About Endocyte's SMDC Bi-Specific Adaptors
Endocyte's SMDC bi-specific adaptors represent a novel approach that makes possible the engineering of a single universal CAR T-cell, designed to bind with high affinity to FITC. This universal CAR T-cell can be specifically directed to cancer cells through the administration of a tumor targeted FITC-containing SMDC, known as a bi-specific adaptor that acts to bridge the universal CAR T-cell with the cancer cells to cause localized T-cell activation. This approach has been shown pre-clinically to address three key CAR T-cell issues by: (i) avoiding hyper-activation of CAR T-cells leading to a cytokine storm, (ii) enabling termination of CAR T-cell activity upon eradication of the tumor, and (iii) potentially enabling elimination of all cancer cells in heterogeneous solid tumors. In March 2017, Endocyte entered into a research collaboration with Seattle Children's Research Institute and Dr. Michael Jensen for the development of Endocyte's SMDC platform in CAR T-cell immunotherapy setting through the use of Endocyte's proprietary SMDC bi-specific adaptor molecules.
About Endocyte
Endocyte is a biopharmaceutical company and leader in developing targeted therapies for the treatment of cancer and other serious diseases. Endocyte uses its proprietary drug conjugation technology to create novel SMDCs and companion imaging agents for personalized targeted therapies. The company's SMDCs actively target receptors that are over-expressed on diseased cells, relative to healthy cells. This targeted approach is designed to enable the treatment of patients with highly active drugs at greater doses, delivered more frequently and over longer periods of time than would be possible with the untargeted drug alone. The companion imaging agents are designed to identify patients whose disease over-expresses the target of the therapy and who are therefore more likely to benefit from treatment. For additional information, please visit Endocyte's website at www.endocyte.com.

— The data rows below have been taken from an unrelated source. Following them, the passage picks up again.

(** The inner loop of [Match]. *)
Fixpoint advance (fuel : nat) (m : Matcher) (state label_ : Z) : option Z :=
  next_ ← next m state label_;
  if negb (next_ =? 0) then Some next_ else
  if state =? 0 then Some state else
  match fuel with
  | O => None
  | S fuel =>
      node ← slice_at (nodes m) state;
      advance fuel m (failure node) label_
  end.

(** The outer loop: [Some (Some kw)] when it returns early. *)
Fixpoint scan (m : Matcher) (lower : list Z) (state best : Z) : option (option string * Z) :=
  match lower with
  | [] => Some (None, best)
  | label_ :: rest =>
      state ← advance (length (nodes m)) m state label_;
      node ← slice_at (nodes m) state;
      let best := minKeywordIndex best (bestKeyword node) in
      if best =? 0 then kw ← slice_at (keywords m) 0; Some (Some kw, best)
      else scan m rest state best
  end.

Definition Match_ (m : option Matcher) (text : string) : option (string * bool) :=
  match m with
  | None => Some ("", false)
  | Some m =>
      if is_empty text || (Z.of_nat (length (nodes m)) =? 0) || (Z.of_nat (length (keywords m)) =? 0)
      then Some ("", false) else
      '(early, best) ← scan m (bytes (ToLower text)) 0 (-1);
      match early with
      | Some kw => Some (kw, true)
      | None =>
          if (best <? 0) || (Z.of_nat (length (keywords m)) <=? best) then Some ("", false)
          else kw ← slice_at (keywords m) best; Some (kw, true)
      end
  end.
End matcher.

Lemma slice_at_in {A} (l : list A) i : 0 ≤ i → slice_at l i = l !! Z.to_nat i.
Proof. intros Hi. by rewrite <-(slice_at_nat l), Z2Nat.id. Qed.
Lemma slice_set_in {A} (l : list A) i x :
  0 ≤ i < Z.of_nat (length l) → slice_set l i x = Some (<[Z.to_nat i := x]> l).
Proof. intros Hi. rewrite <-slice_set_nat by lia. by rewrite Z2Nat.id by lia. Qed.

(** ** The edge lists *)

Inductive chain (edges : list BuildEdge) : Z → list BuildEdge → Prop :=
| chain_nil e : e < 0 → chain edges e []
| chain_cons e b l :
    slice_at edges e = Some b → chain edges (be_nextSibling b) l → chain edges e (b :: l).

Lemma forEdges_chain {A} edges e l (body : BuildEdge → A → option A) fuel a :
  chain edges e l → (length l ≤ fuel)%nat → forEdges fuel edges e body a = forM body l a.
Proof.
  intros Hc. revert fuel a. induction Hc as [e He|e b l Hb Hc IH]; intros fuel a Hf.
  - destruct fuel; cbn; by rewrite (proj2 (Z.ltb_lt _ _)).
  - destruct fuel as [|fuel]; cbn in *; [lia|]. apply slice_at_Some in Hb as Hr.
    rewrite (proj2 (Z.ltb_ge _ _)) by lia. rewrite Hb. cbn.
    destruct (body b a); cbn; [|done]. apply IH. lia.
Qed.

(** The target of the first edge with that label. *)
Definition pick (c : Z) (l : list BuildEdge) : Z :=
  match List.find (λ b, be_label b =? c) l with Some b => be_target b | None => -1 end.

Lemma findEdge_chain edges e l fuel c :
  chain edges e l → (length l ≤ fuel)%nat → findEdge fuel edges e c = Some (pick c l).
Proof.
  intros Hc. revert fuel. induction Hc as [e He|e b l Hb Hc IH]; intros fuel Hf.
  - destruct fuel; cbn; by rewrite (proj2 (Z.ltb_lt _ _)).
  - destruct fuel as [|fuel]; cbn in *; [lia|]. apply slice_at_Some in Hb as Hr.
    rewrite (proj2 (Z.ltb_ge _ _)) by lia. rewrite Hb. unfold pick. cbn.
    destruct (be_label b =? c); [done|]. apply IH. lia.
Qed.

Lemma slice_at_app {A} (l k : list A) i x : slice_at l i = Some x → slice_at (l ++ k) i = Some x.
Proof. intros H. apply slice_at_Some in H as [Hi Hx]. unfold slice_at. rewrite (proj2 (Z.leb_le _ _)) by lia.
  by apply lookup_app_l_Some. Qed.

Lemma chain_app edges k e l : chain edges e l → chain (edges ++ k) e l.
Proof. induction 1; econstructor; eauto using slice_at_app. Qed.

(** An edge points to an older one. *)
Definition edges_ok (edges : list BuildEdge) : Prop :=
  ∀ i b, slice_at edges i = Some b → be_nextSibling b < i.

Lemma chain_length edges e l :
  edges_ok edges → chain edges e l → (length l ≤ length edges)%nat.
Proof.
  intros Hok Hc. assert (Z.of_nat (length l) ≤ Z.max 0 (e + 1) ∧ (l ≠ [] → e < Z.of_nat (length edges))) as [H1 H2].
  { induction Hc as [e He|e b l Hb Hc [IH _]]; [cbn; split; [lia|done]|].
    pose proof (Hok e b Hb). apply slice_at_Some in Hb as [Hr _]. cbn. split; [lia|]. intros _. lia. }
  destruct l; [cbn; lia|]. specialize (H2 ltac:(done)). lia.
Qed.
(** ** Refinement *)

(** The run has done what the verdict says, and nothing to the other keys. *)
Definition implements (t : Table) (r : Request) (o : Outcome) (v : Verdict) : Prop :=
  o_result o = v_result v ∧ o_executions o = v_executions v ∧
  table_ok (o_table o) ∧ regular (o_table o) ∧
  ∀ scope keyHash, ledger_of (o_table o) scope keyHash =
    if String.eqb (rq_scope r) scope && String.eqb (rq_keyHash r) keyHash then v_entry v
    else ledger_of t scope keyHash.

Lemma get_update t id row row' scope keyHash :
  table_ok t → rows t !! id = Some row → sameKey row row' →
  GetByScopeAndKeyHash scope keyHash (t <| rows ::= <[id := row']> |>) =
  if keyed scope keyHash row then Some row' else GetByScopeAndKeyHash scope keyHash t.
Proof.
  intros Ht Hr Hk. set (t' := t <| rows ::= <[id := row']> |>).
  assert (table_ok t') as Ht' by (by apply (insert_keeps t id row)).
  assert (rows t' !! id = Some row') as Hr' by apply lookup_insert_eq.
  destruct (keyed scope keyHash row) eqn:Ek.
  - apply keyed_spec in Ek as [<- <-]. destruct Hk as (-> & -> & _). by apply (get_unique t' id).
  - destruct (GetByScopeAndKeyHash scope keyHash t) as [x|] eqn:Ex.
    + apply get_Some in Ex as ([i Hx] & <- & <-). apply (get_unique t' i); [done|]. cbn. rewrite lookup_insert_ne; [done|].
      intros ->. rewrite Hr in Hx. injection Hx as ->. assert (keyed (Scope x) (IdempotencyKeyHash x) x = true); [by apply keyed_spec|congruence].
    + destruct (GetByScopeAndKeyHash scope keyHash t') as [x|] eqn:Ex'; [|done].
      apply get_Some in Ex' as ([i Hx] & E1 & E2). cbn in Hx. apply lookup_insert_Some in Hx as [[<- <-]|[_ Hx]].
      * destruct Hk as (K1 & K2 & _). rewrite <-K1 in E1. rewrite <-K2 in E2.
        by rewrite (proj2 (keyed_spec _ _ _) (conj E1 E2)) in Ek.
      * by destruct (get_None _ _ _ _ _ Ex Hx).
Qed.

Lemma ledger_update t id row row' scope keyHash :
  table_ok t → rows t !! id = Some row → sameKey row row' →
  ledger_of (t <| rows ::= <[id := row']> |>) scope keyHash =
  if keyed scope keyHash row then entry_of row' else ledger_of t scope keyHash.
Proof. intros Ht Hr Hk. unfold ledger_of. rewrite (get_update t id row) by done. by destruct (keyed _ _ _). Qed.

Lemma regular_update t id row' : regular t → is_Some (entry_of row') → regular (t <| rows ::= <[id := row']> |>).
Proof. intros Hreg H i row Hr. cbn in Hr. apply lookup_insert_Some in Hr as [[_ <-]|[_ Hr]]; [done|by apply (Hreg i)]. Qed.

(** The request owns the record [id], which is in flight. *)
Definition owned (t : Table) (r : Request) (id : Z) : Prop :=
  ∃ row, rows t !! id = Some row ∧ hasKey r row ∧
    entry_of row = Some (mk_Entry (rq_fingerprint r) (InFlight (rq_lockedUntil r)) (rq_expiresAt r)).

Lemma keyed_hasKey r row scope keyHash :
  hasKey r row → keyed scope keyHash row = String.eqb (rq_scope r) scope && String.eqb (rq_keyHash r) keyHash.
Proof. intros [<- <-]. done. Qed.

Lemma run_claimed clock outcome n t r id :
  table_ok t → regular t → owned t r id →
  implements t r (run clock outcome n t (executeClaimed RedactText c r id)) (settle r outcome (clock (S n))).
Proof.
  intros Ht Hreg (row & Hrow & Hkey & Hent). destruct (to_id t Ht id row Hrow) as [Hid Hpos].
  assert (RequestFingerprint row = rq_fingerprint r) as Hfp.
  { unfold entry_of in Hent. destruct (String.eqb (Status row) StatusSucceeded);
      [destruct (ResponseBody row), (LockedUntil row); try done; by injection Hent|].
    destruct (LockedUntil row); [|done]. destruct (String.eqb (Status row) StatusProcessing); [by injection Hent|].
    destruct (String.eqb (Status row) StatusFailedRetryable); [by injection Hent|done]. }
  assert (∀ row', sameKey row row' → is_Some (entry_of row') → ∀ m k res,
    implements t r (mk_Outcome (t <| rows ::= <[id := row']> |>) m k res) (mk_Verdict (entry_of row') res k)) as Hset.
  { intros row' Hk Hs m k res. split; [done|]. split; [done|].
    split; [by apply (insert_keeps t id row)|]. split; [by apply regular_update|]. intros scope keyHash. cbn. rewrite (ledger_update t id row row') by done.
      by rewrite (keyed_hasKey r) by done. }
  unfold executeClaimed. rewrite (proj2 (Z.eqb_neq _ _)) by lia. cbn [run].
  unfold afterExecutor, settle. destruct outcome as [data|e].
  - unfold executorSucceeded. destruct (marshalStoredResponse RedactText c data) as [body|e]; cbn.
    + unfold MarkSucceeded, updateWhere. rewrite Hrow. cbn. rewrite <-Hfp.
      match goal with |- implements _ _ (mk_Outcome (mk_Table (<[_ := ?x]> _) _) ?m ?k ?res) _ =>
        refine (Hset x _ _ m k res) end; [done|by eexists].
    + split; [done|]. split; [done|]. split; [done|]. split; [done|]. intros scope keyHash. cbn.
      rewrite <-(keyed_hasKey r row) by done. destruct (keyed scope keyHash row) eqn:Ek; [|done].
      apply keyed_spec in Ek as [<- <-]. unfold ledger_of. rewrite (get_unique t id row Ht Hrow). exact Hent.
  - unfold executorFailed. cbn. unfold MarkFailedRetryable, updateWhere. rewrite Hrow. cbn. rewrite <-Hfp.
    match goal with |- implements _ _ (mk_Outcome (mk_Table (<[_ := ?x]> _) _) ?m ?k ?res) _ =>
      refine (Hset x _ _ m k res) end; [done|by eexists].
Qed.
(** The invariant only looks at the phases and the table. *)
Lemma exclusive_move s i ph0 t' l' opts p' :
  safe s → timely s → exclusive s → phaseAt s i ph0 → moves (s_clock s) (s_table s) ph0 t' (phase_of p') →
  exclusive (mk_System (s_clock s) t' (<[i := (opts, p')]> (s_workers s)) l').
Proof.
  intros Hsafe Htime Hx Hi Hmv. set (s' := mk_System _ _ _ _).
  assert (∀ j ph, phaseAt s' j ph → (j = i ∧ ph = phase_of p') ∨ (j ≠ i ∧ phaseAt s j ph)) as Hph
    by (intros j ph; apply phaseAt_update).
  pose proof (move_owner s i ph0 _ t' Hsafe Htime Hx Hi Hmv) as Hown.
  split; cbn.
  - intros j r [[[-> E]|[? ?]]%Hph|(id & from & [[-> E]|[? ?]]%Hph)].
    all: try (apply (xc_now s Hx j); by eauto).
    all: apply (move_now s i ph0 (phase_of p') t'); eauto.
  - intros j r id [[-> E]|[Hne Hj]]%Hph.
    + destruct (Hown r id (eq_sym E)) as [(_ & _ & Hrow)|[Hi' ->]]; [done|by apply (xc_row s Hx i)].
    + rewrite (move_rows s i ph0 (phase_of p') t' Hsafe Hx Hi Hmv j r id Hj Hne). by apply (xc_row s Hx j).
  - intros j k r1 r2 id [[-> E1]|[Hne1 H1]]%Hph [[-> E2]|[Hne2 H2]]%Hph; [done|..].
    + destruct (Hown r1 id (eq_sym E1)) as [(_ & Hfree & _)|[Hi' _]]; [by destruct (Hfree k r2)|].
      by apply (xc_one s Hx i k r1 r2 id).
    + destruct (Hown r2 id (eq_sym E2)) as [(_ & Hfree & _)|[Hi' _]]; [by destruct (Hfree j r1)|].
      by apply (xc_one s Hx j i r1 r2 id).
    + by apply (xc_one s Hx j k r1 r2 id).
  - intros j k r id from r' [[-> E1]|[Hne1 H1]]%Hph [[-> E2]|[Hne2 H2]]%Hph.
    + by rewrite <-E2 in E1.
    + by eapply (move_stale s i ph0 (phase_of p') t' Htime Hx Hi Hmv k).
    + destruct (Hown r' id (eq_sym E2)) as [(Hlt & _ & _)|[Hi' _]].
      * right. pose proof (xc_now s Hx j r (or_intror (ex_intro _ id (ex_intro _ from H1)))). lia.
      * by apply (xc_stale s Hx j i r id from r').
    + by apply (xc_stale s Hx j k r id from r').
Qed.

Lemma start_exclusive t0 : exclusive (start t0).
Proof.
  assert (∀ i ph, ¬ phaseAt (start t0) i ph) as H by (intros i ph (o & p & Hi & _); cbn in Hi; by rewrite lookup_empty in Hi).
  split.
  - intros i r [Hi|(id & from & Hi)]; by apply H in Hi.
  - intros i r id Hi. by apply H in Hi.
  - intros i j r1 r2 id Hi. by apply H in Hi.
  - intros i j r id from r' Hi. by apply H in Hi.
Qed.

(** Events that change no phase but perhaps drop a request, and no live row. *)
Lemma exclusive_weaken s s' :
  exclusive s → (∀ i ph, phaseAt s' i ph → ph = Idle ∨ phaseAt s i ph) → s_clock s ≤ s_clock s' →
  (∀ i r id row, phaseAt s i (Owning r id) → rows (s_table s) !! id = Some row → ExpiresAt row = rq_expiresAt r →
     rows (s_table s') !! id = Some row) → exclusive s'.
Proof.
  intros Hx Hph Hc Hr.
  assert (∀ i ph, phaseAt s' i ph → ph ≠ Idle → phaseAt s i ph) as Hph' by (intros i ph Hi Hne; by destruct (Hph i ph Hi)).
  split.
  - intros i r Hor. pose proof (xc_now s Hx i r) as H. destruct Hor as [Hi|(id & from & Hi)]; apply Hph' in Hi; try done;
      [pose proof (H (or_introl Hi))|pose proof (H (or_intror (ex_intro _ id (ex_intro _ from Hi))))]; lia.
  - intros i r id Hi%Hph'; [|done]. destruct (xc_row s Hx i r id Hi) as (row & Hrow & H1 & H2 & H3).
    exists row. split; [|done]. by apply (Hr i r).
  - intros i j r1 r2 id Hi%Hph' Hj%Hph'; [|done..]. by apply (xc_one s Hx i j r1 r2 id).
  - intros i j r id from r' Hi%Hph' Hj%Hph'; [|done..]. by apply (xc_stale s Hx i j r id from r').
Qed.

Lemma step_exclusive e s s' :
  safe s → timely s → exclusive s → step RedactText c e s = Some s' → exclusive s'.
Proof.
  intros Hsafe Htime Hx Hs. destruct e as [t|i opts ex|i ch|i|limit]; cbn in Hs.
  - destruct (Z.leb_spec (s_clock s) t); [|done]. injection Hs as <-.
    apply (exclusive_weaken s); [done|by right|done|done].
  - destruct (s_workers s !! i) eqn:Ei; [done|]. injection Hs as <-. apply (exclusive_weaken s); [done| |cbn; lia|done].
    intros j ph (o & p & Hj & <-). cbn in Hj. apply lookup_insert_Some in Hj as [[_ [= <- <-]]|[_ Hj]];
      [left; apply phase_Execute|right; by exists o, p].
  - destruct (s_workers s !! i) as [[opts p]|] eqn:Ei; [cbn in Hs|done].
    destruct (act _ _ _ _ _ _) as [[p' t'] l'] eqn:Ea. injection Hs as <-.
    apply (exclusive_move s i (phase_of p)); [done|done|done|by exists opts, p|].
    by eapply act_moves; [apply Hsafe|by apply (sf_at s Hsafe i)|].
  - injection Hs as <-. apply (exclusive_weaken s); [done| |cbn; lia|done].
    intros j ph (o & p & Hj & <-). cbn in Hj. apply lookup_delete_Some in Hj as [_ Hj]. right. by exists o, p.
  - injection Hs as <-. apply (exclusive_weaken s); [done|by right|cbn; lia|].
    intros i r id row Hi Hrow He. apply deleteExpired_alive; [apply Hsafe|done|]. rewrite He.
    apply Z.ltb_lt. exact (timely_phase s i _ Htime Hi).
Qed.

Lemma reaches_exclusive s s' : reaches RedactText c timely s s' → safe s → exclusive s → safe s' ∧ exclusive s' ∧ timely s'.
Proof.
  induction 1 as [s Ht|s1 s2 s3 e _ IH Hs Ht]; intros Hsafe Hx; [done|].
  destruct (IH Hsafe Hx) as (Hsafe2 & Hx2 & Ht2). split; [by eapply step_safe|]. split; [by eapply step_exclusive|done].
Qed.

(** Two owners of the same key are one. *)
Lemma owners_agree s i j o1 o2 p1 p2 r1 r2 id1 id2 :
  safe s → exclusive s → s_workers s !! i = Some (o1, p1) → s_workers s !! j = Some (o2, p2) →
  phase_of p1 = Owning r1 id1 → phase_of p2 = Owning r2 id2 →
  rq_scope r1 = rq_scope r2 → rq_keyHash r1 = rq_keyHash r2 → i = j.
Proof.
  intros Hsafe Hx Hi Hj E1 E2 Es Eh.
  destruct (at_owning _ _ _ _ _ _ (sf_at s Hsafe i _ _ Hi) E1) as [_ [_ H1]].
  destruct (at_owning _ _ _ _ _ _ (sf_at s Hsafe j _ _ Hj) E2) as [_ [_ H2]].
  assert (phaseAt s i (Owning r1 id1)) as P1 by (by exists o1, p1).
  assert (phaseAt s j (Owning r2 id2)) as P2 by (by exists o2, p2).
  destruct (xc_row s Hx i _ _ P1) as (row1 & R1 & _). destruct (xc_row s Hx j _ _ P2) as (row2 & R2 & _).
  pose proof (H1 row1 R1) as K1. pose proof (H2 row2 R2) as K2. injection K1 as A1 B1 _. injection K2 as A2 B2 _.
  assert (id1 = id2) as <- by (apply (to_unique _ (proj1 (sf_good s Hsafe)) _ _ row1 row2); congruence).
  by apply (xc_one s Hx i j r1 r2 id1).
Qed.
End safety.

Endocyte Forward-Looking Statement
Certain of the statements made in this press release are forward looking, such as those relating to the company’s development programs and upcoming milestones. Actual results or developments may differ materially from those projected or implied in these forward-looking statements. Factors that may cause such a difference include risks that the company may experience delays in the completion of its clinical trials (whether caused by competition, adverse events, patient enrollment rates, shortage of clinical trial materials, regulatory issues or other factors); risks that data from its clinical trials may not be indicative of subsequent clinical trial results; risks related to the safety and efficacy of the company’s product candidates; risks that early stage preclinical data may not be indicative of subsequent data when expanded to additional preclinical models or to subsequent clinical data; risks that evolving competitive activity and intellectual property landscape may impair the company's ability to capture value for the technology; estimates of the potential markets for its product candidates; estimates of the capacity of manufacturing and other facilities required to support its product candidates; projected cash needs; and expected future revenues, operations, expenditures and cash position. More information about the risks and uncertainties faced by Endocyte, Inc. is contained in the company’s periodic reports filed with the Securities and Exchange Commission. Endocyte, Inc. disclaims any intention or obligation to update or revise any forward-looking statements, whether as a result of new information, future events or otherwise.